The bulb rating your going to want to run around 6500k, the lower on the kelvin scale you get the more red wavelengths you get which are more beneficial to plants versus your more blue ones(as in higher up on the kelvin scale) 

That type of lighting should be good for low/medium light plants i would think, eh JOM? 
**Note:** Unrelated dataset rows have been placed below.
Lemma poll_anchored now : keeps step anchored (_poll_pending_starts s fuel now).
Proof.
  unfold _poll_pending_starts. apply keeps_bind; [apply keeps_self|intros d0]. apply keeps_for_each. intros k.
  apply watched_self_bind. intros d1. destruct (od_get k (_pending_starts d1)) as [a|] eqn:Hk; [|by apply watched_raise; intros d w [? _]].
  apply (watched_mono step (fun d w => anchored d w /\ origin_of (at_claim_mono a) [k] w) _ _ (fun _ d w => anchored d w /\ origin_of (at_claim_mono a) [k] w)); [| |by intros r d w [? _]].
  - assert (forall {A} (m : method A), keeps step anchored m -> keeps step (fun d w => anchored d w /\ origin_of (at_claim_mono a) [k] w) m) as HK.
    { intros A m. apply kept_beside, origin_lasting. }
    apply keeps_bind; [apply HK, keeps_ask, anchored_ask|intros [|]].
    + apply keeps_bind; [apply HK, forget_anchored|intros []; apply completed_anchored].
    + destruct (float_leb _ _); [|apply keeps_ret]. apply HK. apply keeps_bind; [apply forget_anchored|intros []].
      unfold _handle_timed_out_attempt. apply keeps_bind; [by apply keeps_ask, anchored_ask|intros t; apply abandon_anchored].
  - intros d w [Ha ->]. split; [done|]. intros k' [<-|[]]. apply (proj2 Ha).
    unfold od_get in Hk. destruct (List.find _ _) as [[k' a']|] eqn:Hf; [|done]. apply find_some in Hf as [Hi Heq]. injection Hk as ->. apply Z.eqb_eq in Heq. by cbn in Heq; subst.
Qed.

Lemma turns_anchored n : keeps step anchored (turns s uuid4 fuel n).
Proof. apply turns_kept; [done|apply refresh_anchored|apply poll_anchored|apply claim_anchored]. Qed.

(** C30: From a worker that tracks no job and no pending start, after any number of
    turns, however they went and whatever was answered, the lease of every job,
    and of every start that is pending, counts from an instant that the worker had
    read from its clock, as its last reading, when it made a statement that
    claimed the job or renewed its lease and that succeeded: never from the
    commit, from the start of the process or from a statement that failed. *)
Theorem leases_anchored n d tr r d' :
  objects d = ∅ -> _pending_starts d = [] -> runs (turns s uuid4 fuel n d) tr (r, d') ->
  exists w, accepts step initial tr = Some w /\ anchored d' w.
Proof.
  intros Ho Hp Hr.
  assert (anchored d initial) as Hd by (split; [by rewrite Ho|by rewrite Hp]).
  destruct (watched_runs step anchored _ _ d initial tr (r, d') (turns_anchored n) Hd Hr) as (w & Hw & H). by exists w.
Qed.
End loop.
End Anchors.

(** ** Enforcement *)

Module Enforced.
Definition step (w : unit) (B : Type) (c : call B) : B -> option unit := fun _ => Some tt.

Section enforced.
Context (s : Settings) (now : pyfloat).

(** The job has ended, is being stopped, or its lease is safe at [now]. *)
Definition safe_job (j : job) : Prop :=
  completed j = true \/ term_sent j = true \/ float_leb (unsafe_at s (last_heartbeat_at j)) now = false.
Definition all_safe (ks : list Z) (d : worker) (_ : unit) : Prop :=
  forall k, In k ks -> exists j, objects d !! k = Some j /\ safe_job j.

Lemma put_safe k j ks d w : safe_job j -> all_safe ks d w -> all_safe ks (put_job k j d) w.
Proof.
  intros Hj H k' Hk. cbn. destruct (decide (k' = k)) as [->|Hne]; [exists j; by rewrite lookup_insert_eq|].
  rewrite lookup_insert_ne by done. by apply H.
Qed.

(** A change that keeps jobs safe. *)
Lemma change_safe k f ks d w : (forall j, objects d !! k = Some j -> safe_job j -> safe_job (f j)) -> all_safe ks d w -> all_safe ks (changed k f d) w.
Proof.
  intros Hf H k' Hk. unfold changed. destruct (objects d !! k) as [j|] eqn:Hj; [|by apply H].
  cbn. destruct (decide (k' = k)) as [->|Hne]; [|rewrite lookup_insert_ne by done; by apply H].
  rewrite lookup_insert_eq. exists (f j). split; [done|]. destruct (H k Hk) as (j' & Hj' & Hs). rewrite Hj in Hj'. injection Hj' as <-. by apply Hf.
Qed.

Lemma steady_safe f j : steady f -> safe_job j -> safe_job (f j).
Proof. intros Hf Hs. destruct (Hf j) as (_&_&_&Hh&Hc&Ht). unfold safe_job. rewrite Hh. destruct Hs as [?|[?|?]]; auto. Qed.

Lemma harmless_all {memory B : Type} (I : memory -> unit -> Prop) (c : call B) : harmless step I c.
Proof. intros d [] b H. by exists tt. Qed.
Do you have an idea as to which species of plants your eyeballing?


----------



## dogsare4losers (Feb 26, 2008)

yes I actually have a pretty long list...I posted it in my "planting my 75 G" forum but anyways here it is:

Front:
Pearlweed
(Hemianthus micranthemoides)

Echinodorus tennellus 

Dwarf Sagittaria

Cryptocoryne undulata

Middle :
Black Sword plant
(Echinodorus parviflorus)


Anacharis

Ludwigia repens

Hornwort 
(Ceratophyllum demursum)

Creeping rush
(Juncus repens)

Rotala rotundifolia

Back:
Corkscrew val
(Vallisneria americana v. 'Biwaensis')

Giant Bacopa
(Bacopa caroliniana)


Aponogeton crispus

Willow leaf hygro
(Hygrophila salicifolia)

Wisteria
(Hygrophila difformis)


So yeah I really do need help on the lighting stuff! Any sites would be great and bulb and fixture ideas!


----------



## Guest (Feb 29, 2008)

Yep, you want a fixture that has bulbs between about 6500K (kelvin) and 10000K. Beyond 10000K, they are really for saltwater. Most power compact freshwater fixtures come with 6700K bulbs.

My suggestions would be:

1) A 260w power compact fixture would be alot of light, if you run all 4 65w bulbs the whole lighting period. You'd definitely need to inject CO2 then. But, if you only run the 2nd set of bulbs for about 4-5 hours a day, I think you'd be fine. Make sure you put alot of plants in the tank, especially the fast growing ones like Bacopa and Wisteria. They will help outcompete the algae.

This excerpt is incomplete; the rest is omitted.